- Your objective
Please copy, exactly as they appear below, the lines from the one containing "begin_does t l" through the one containing "rewrite (list_fmap_ext _ _ nodes (λ _ j _, Hsent".

■ ■ ■ ■ ■ ■ ■

(** The classes. *)
Inductive body :=
  | InitDoneMessage
  | FinishMessage (pid : Z) (rc : RC) (readonly : bool) (commit_timestamp : Z)
  | LogMessage (record : list Z)
  | LogRspMessage
  | LogFlushedMessage
  | QueryResponseMessage (rc : RC)
  | AckMessage (rc : RC) (lower upper : Z) (part_keys : list Z)
  | PrepareMessage
  | ForwardMessage (rc : RC) (o_id : Z)
  | DoneMessage
  | ClientResponseMessage (client_startts : Z)
  | YCSBClientQueryMessage (q : ClientQueryMessage) (requests : list ycsb_request)
  | TPCCClientQueryMessage (q : ClientQueryMessage) (t : tpcc_input)
  | PPSClientQueryMessage (q : ClientQueryMessage) (p : pps_input) (recon : bool)
  | YCSBQueryMessage (q : QueryMessage) (requests : list ycsb_request)
  | TPCCQueryMessage (q : QueryMessage) (state : Z) (t : tpcc_input)
  | PPSQueryMessage (q : QueryMessage) (state : Z) (p : pps_input).

(** [Message]; the times are bit patterns of [double]s except [wq_time], [mq_time] and
    [ntwk_time]. *)
Record Message := mkMsg {
  rtype : RemReqType; txn_id : Z; batch_id : Z; return_node_id : Z;
  wq_time : Z; mq_time : Z; ntwk_time : Z;
  lat_work_queue_time : Z; lat_msg_queue_time : Z; lat_cc_block_time : Z; lat_cc_time : Z;
  lat_process_time : Z; lat_network_time : Z; lat_other_time : Z;
  m_body : body }.

Definition set_lat (net other : Z) (m : Message) : Message :=
  mkMsg (rtype m) (txn_id m) (batch_id m) (return_node_id m) (wq_time m) (mq_time m) (ntwk_time m)
    (lat_work_queue_time m) (lat_msg_queue_time m) (lat_cc_block_time m) (lat_cc_time m)
    (lat_process_time m) net other (m_body m).
Definition set_body (b : body) (m : Message) : Message :=
  mkMsg (rtype m) (txn_id m) (batch_id m) (return_node_id m) (wq_time m) (mq_time m) (ntwk_time m)
    (lat_work_queue_time m) (lat_msg_queue_time m) (lat_cc_block_time m) (lat_cc_time m)
    (lat_process_time m) (lat_network_time m) (lat_other_time m) b.
Definition set_return_node_id (n : Z) (m : Message) : Message :=
  mkMsg (rtype m) (txn_id m) (batch_id m) n (wq_time m) (mq_time m) (ntwk_time m)
    (lat_work_queue_time m) (lat_msg_queue_time m) (lat_cc_block_time m) (lat_cc_time m)
    (lat_process_time m) (lat_network_time m) (lat_other_time m) (m_body m).
(* ===== verification/TxnAccess.v ===== *)
(** * TxnAccess: serializability of two-phase locking

    Model of how a transaction reaches rows under NO_WAIT and WAIT_DIE, serializable
    isolation, with rollback: [row_t::get_row], [get_row_post_wait] and [return_row]
    (storage/row.cpp), [TxnManager::get_row], [get_row_post_wait], [cleanup_row] and
    [cleanup] (system/txn.cpp).  What the lock manager promises is a type class,
    [LockService]; the theorems about transactions are proved against it, and the
    lock table of [LockTable] is an instance.  Between its calls a transaction reads
    and writes the rows it has; the calls of all transactions interleave, and
    [cleanup] of one transaction is a step per row. *)

From S2P Require Import Prelude RowLock LockTable.

Module TxnAccess.

Abbreviation row_ptr := nat.
Abbreviation txn_ptr := nat.

(** ** What the lock manager promises *)

(** [held l i t m]: transaction [t] holds row [i] in mode [m]; [pend] also counts the
    requests that still wait.  [get] and [release] are the calls of [lock_get] and
    [lock_release] with their results; [begin] and [finish] are a transaction getting
    its manager and giving it back. *)
Class LockService (L : Type) := {
  held : L → row_ptr → txn_ptr → lock_t → Prop;
  pend : L → row_ptr → txn_ptr → lock_t → Prop;
  active : L → txn_ptr → Prop;
  is_row : L → row_ptr → Prop;
  lock_ready : L → txn_ptr → bool;
  get : row_ptr → lock_t → txn_ptr → L → RC → L → Prop;
  release : row_ptr → txn_ptr → L → L → Prop;
  begin : txn_ptr → L → L → Prop;
  finish : txn_ptr → L → L → Prop;
  lock_inv : L → Prop }.

Section promises.
Context {L : Type} `{LockService L}.

Record get_spec (i : row_ptr) (m : lock_t) (t : txn_ptr) (l : L) (rc : RC) (l' : L) : Prop := {
  gs_inv : lock_inv l';
  gs_rc : rc = RCOK ∨ rc = WAIT ∨ rc = Abort;
  gs_new : rc = RCOK → held l' i t m;
  gs_wait : rc = WAIT → pend l' i t m;
  gs_held j t' m' : held l j t' m' → held l' j t' m';
  gs_pend j t' m' : pend l j t' m' → pend l' j t' m';
  gs_only j t' m' : pend l' j t' m' → pend l j t' m' ∨ (j = i ∧ t' = t ∧ rc ≠ Abort);
  gs_active t' : active l' t' ↔ active l t' }.

Record release_spec (i : row_ptr) (t : txn_ptr) (l l' : L) : Prop := {
  rs_inv : lock_inv l';
  rs_held j t' m' : held l j t' m' → (j, t') ≠ (i, t) → held l' j t' m';
  rs_pend j t' m' : pend l j t' m' → (j, t') ≠ (i, t) → pend l' j t' m';
  rs_only j t' m' : pend l' j t' m' → pend l j t' m' ∧ (j, t') ≠ (i, t);
  rs_active t' : active l' t' ↔ active l t' }.

(** Nothing but the set of active transactions changes. *)
Record same_locks (l l' : L) : Prop := {
  sl_inv : lock_inv l';
  sl_held j t m : held l j t m ↔ held l' j t m;
  sl_pend j t m : pend l j t m ↔ pend l' j t m }.

End promises.

(** A request by an active transaction for a row it has no request on, a release by a
    holder, and the end of a transaction without requests do what they should; the
    first two always return. *)
Class LockLaws (L : Type) `{LockService L} := {
  exclusive l i t t' m : lock_inv l → held l i t LOCK_EX → held l i t' m → t' = t;
  ready_held l i t m : lock_inv l → lock_ready l t = true → pend l i t m → held l i t m;
  held_pend l i t m : held l i t m → pend l i t m;
  get_total i m t l : lock_inv l → is_row l i → active l t → (∀ m', ¬ pend l i t m') →
    m ≠ LOCK_NONE → ∃ rc l', get i m t l rc l';
  get_does i m t l rc l' : lock_inv l → active l t → (∀ m', ¬ pend l i t m') →
    m ≠ LOCK_NONE → get i m t l rc l' → get_spec i m t l rc l';
  release_total i t m l : lock_inv l → held l i t m → ∃ l', release i t l l';
  release_does i t m l l' : lock_inv l → held l i t m → release i t l l' → release_spec i t l l';
  begin_does t l l' : lock_inv l → ¬ active l t → begin t l l' →
    same_locks l l' ∧ ∀ t', active l' t' ↔ active l t' ∨ t' = t;
  finish_does t l l' : lock_inv l → (∀ i m, ¬ pend l i t m) → finish t l l' →
    same_locks l l' ∧ ∀ t', active l' t' ↔ active l t' ∧ t' ≠ t }.

(** ** Transactions *)

Section client.
Context {V : Type} `{EqDecision V}.

(** [Access]; [data] is the row itself under locking, [orig_data] is the copy a write
    keeps. *)
Record Access := mkAcc { a_type : access_t; a_row : row_ptr; a_orig : option V }.

(** What a transaction did to rows, for the specification. *)
Inductive op := Read (i : row_ptr) (v : V) | Write (i : row_ptr) (v : V).

(** Not started, running, or in [cleanup] with the given outcome. *)
Inductive phase := Idle | Running | Cleaning (rc : RC).

Record txn := mkTxn {
  t_phase : phase;
  t_acc : list Access;
  t_last : option (row_ptr * access_t);  (* last_row and last_type while it waits *)
  t_log : list op }.

Definition new_txn (p : phase) : txn := mkTxn p [] None [].

(** *** [row_t] *)

Definition lock_of (type : access_t) : lock_t :=
  match type with RD | SCAN => LOCK_SH | _ => LOCK_EX end.
Lemma away_acks s s' k : (∀ j, held s' k j = held s k j) →
  s_acks s' k ++ queued s' k ≡ₚ s_acks s k ++ queued s k → away s' k ≡ₚ away s k.
Proof.
  intros Hh Ha. unfold away. rewrite (list_fmap_ext _ _ nodes (λ _ j _, Hh j)).
  apply Permutation_app_head, fmap_Permutation, Ha.
Qed.

(** One transaction leaves the executing ones of node [j]. *)
Lemma away_exec s s' j m l1 l2 k : (j < g_node_cnt c)%nat → rtype m = CL_QRY →
  n_exec (s_node s j) = l1 ++ m :: l2 → n_exec (s_node s' j) = l1 ++ l2 →
  (∀ j', j' ≠ j → n_exec (s_node s' j') = n_exec (s_node s j')) →
  (∀ j', sent s' k j' = sent s k j') →
  s_acks s' k ++ queued s' k ≡ₚ
    (if decide (return_node_id m = k) then [ack_of j m] else []) ++ s_acks s k ++ queued s k →
  away s' k ≡ₚ away s k.
Proof.
  intros Hj Hm He He' Hother Hsent Ha. rewrite !away_parts.
  rewrite (list_fmap_ext _ _ nodes (λ _ j _, Hsent j)), <-!fmap_app.
  change (queued_acks (seq_queue (n_wq (s_node s' k)))) with (queued s' k).
  change (queued_acks (seq_queue (n_wq (s_node s k)))) with (queued s k). rewrite Ha, fmap_app.
  assert (concat (exec_of s k <$> nodes) ≡ₚ
    (if decide (return_node_id m = k) then [m] else []) ++ concat (exec_of s' k <$> nodes)) as Hex.
  { pose proof (concat_change (exec_of s k) (exec_of s' k) nodes j nodes_NoDup (proj2 (elem_of_nodes j) Hj)) as Hc.
    apply (Permutation_app_inv_r (exec_of s' k j)). rewrite Hc.
    - rewrite (Permutation_app_comm (concat _)), <-app_assoc, (Permutation_app_comm (concat _)), app_assoc.
      apply Permutation_app_tail. unfold exec_of. rewrite He, He', !filter_app.
      case_decide; [rewrite filter_cons_True by done|by rewrite filter_cons_False by done].
      by rewrite <-Permutation_middle.
    - intros j' Hne. unfold exec_of. by rewrite Hother. }
  rewrite Hex. case_decide; [|done]. rewrite msg_keys_app, (msg_keys_query m) by done.
  simpl. change (ack_key (ack_of j m)) with (msg_key m). rewrite app_assoc, <-Permutation_middle. by rewrite <-app_assoc.
Qed.

Lemma quiet_held s i n' acks' k j : quiet (s_node s i) n' → n_exec n' = n_exec (s_node s i) →
  held (mkSys (<[i := n']> (s_node s)) (s_chan s) acks') k j = held s k j.
Proof.
  intros Hq He. unfold held. rewrite quiet_sent by done. simpl. by rewrite (upd_field n_exec).
Qed.

Lemma inv_query s i m : inv s →
  inv (mkSys (<[i := set_wq (sequencer_enqueue (Query m) (n_wq (s_node s i))) (s_node s i)]> (s_node s))
         (s_chan s) (s_acks s)).
Proof.
  intros Hi. apply inv_quiet; [done|by split|]. intros k. apply away_acks.
  - intros j. by apply quiet_held.
  - simpl. apply Permutation_app_head. unfold queued. simpl.
    by rewrite (upd_field (λ n, queued_acks (seq_queue (n_wq n)))) by (simpl; by rewrite queued_acks_app, app_nil_r).
Qed.

Lemma inv_ack s i l1 a l2 : inv s → s_acks s i = l1 ++ a :: l2 →
  inv (mkSys (<[i := set_wq (sequencer_enqueue (Acked a) (n_wq (s_node s i))) (s_node s i)]> (s_node s))
         (s_chan s) (<[i := l1 ++ l2]> (s_acks s))).
Proof.
  intros Hi Ha. apply inv_quiet; [done|by split|]. intros k. apply away_acks.
  - intros j. by apply quiet_held.
  - unfold queued. simpl. destruct (decide (k = i)) as [->|Hne].
    + rewrite !fn_lookup_insert, Ha. simpl. rewrite queued_acks_app. simpl.
      rewrite app_assoc, <-Permutation_cons_append, <-app_assoc. rewrite <-app_assoc. simpl.
      by rewrite <-Permutation_middle.
    + by rewrite !fn_lookup_insert_ne.
Qed.

Lemma exec_shrinks (l1 l2 : list Message) m m' : m' ∈ l1 ++ l2 → m' ∈ l1 ++ m :: l2.
Proof. rewrite !elem_of_app, elem_of_cons. tauto. Qed.

Lemma exec_query s j m l1 l2 : inv s → (j < g_node_cnt c)%nat → n_exec (s_node s j) = l1 ++ m :: l2 →
  rtype m = CL_QRY ∧ (return_node_id m < g_node_cnt c)%nat.
Proof.
  intros Hi Hj He. pose proof (sc_exec _ _ (iv_sched _ Hi j Hj)) as Hf. rewrite He in Hf.
  apply Forall_app in Hf as [_ Hf]. by apply Forall_cons in Hf as [? _].
Qed.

■ ■ ■ ■ ■ ■ ■

- Result of the exercise
  begin_does t l l' : lock_inv l → ¬ active l t → begin t l l' →
    same_locks l l' ∧ ∀ t', active l' t' ↔ active l t' ∨ t' = t;
  finish_does t l l' : lock_inv l → (∀ i m, ¬ pend l i t m) → finish t l l' →
    same_locks l l' ∧ ∀ t', active l' t' ↔ active l t' ∧ t' ≠ t }.

(** ** Transactions *)

Section client.
Context {V : Type} `{EqDecision V}.

(** [Access]; [data] is the row itself under locking, [orig_data] is the copy a write
    keeps. *)
Record Access := mkAcc { a_type : access_t; a_row : row_ptr; a_orig : option V }.

(** What a transaction did to rows, for the specification. *)
Inductive op := Read (i : row_ptr) (v : V) | Write (i : row_ptr) (v : V).

(** Not started, running, or in [cleanup] with the given outcome. *)
Inductive phase := Idle | Running | Cleaning (rc : RC).

Record txn := mkTxn {
  t_phase : phase;
  t_acc : list Access;
  t_last : option (row_ptr * access_t);  (* last_row and last_type while it waits *)
  t_log : list op }.

Definition new_txn (p : phase) : txn := mkTxn p [] None [].

(** *** [row_t] *)

Definition lock_of (type : access_t) : lock_t :=
  match type with RD | SCAN => LOCK_SH | _ => LOCK_EX end.
Lemma away_acks s s' k : (∀ j, held s' k j = held s k j) →
  s_acks s' k ++ queued s' k ≡ₚ s_acks s k ++ queued s k → away s' k ≡ₚ away s k.
Proof.
  intros Hh Ha. unfold away. rewrite (list_fmap_ext _ _ nodes (λ _ j _, Hh j)).
  apply Permutation_app_head, fmap_Permutation, Ha.
Qed.

(** One transaction leaves the executing ones of node [j]. *)
Lemma away_exec s s' j m l1 l2 k : (j < g_node_cnt c)%nat → rtype m = CL_QRY →
  n_exec (s_node s j) = l1 ++ m :: l2 → n_exec (s_node s' j) = l1 ++ l2 →
  (∀ j', j' ≠ j → n_exec (s_node s' j') = n_exec (s_node s j')) →
  (∀ j', sent s' k j' = sent s k j') →
  s_acks s' k ++ queued s' k ≡ₚ
    (if decide (return_node_id m = k) then [ack_of j m] else []) ++ s_acks s k ++ queued s k →
  away s' k ≡ₚ away s k.
Proof.
  intros Hj Hm He He' Hother Hsent Ha. rewrite !away_parts.
  rewrite (list_fmap_ext _ _ nodes (λ _ j _, Hsent j)), <-!fmap_app.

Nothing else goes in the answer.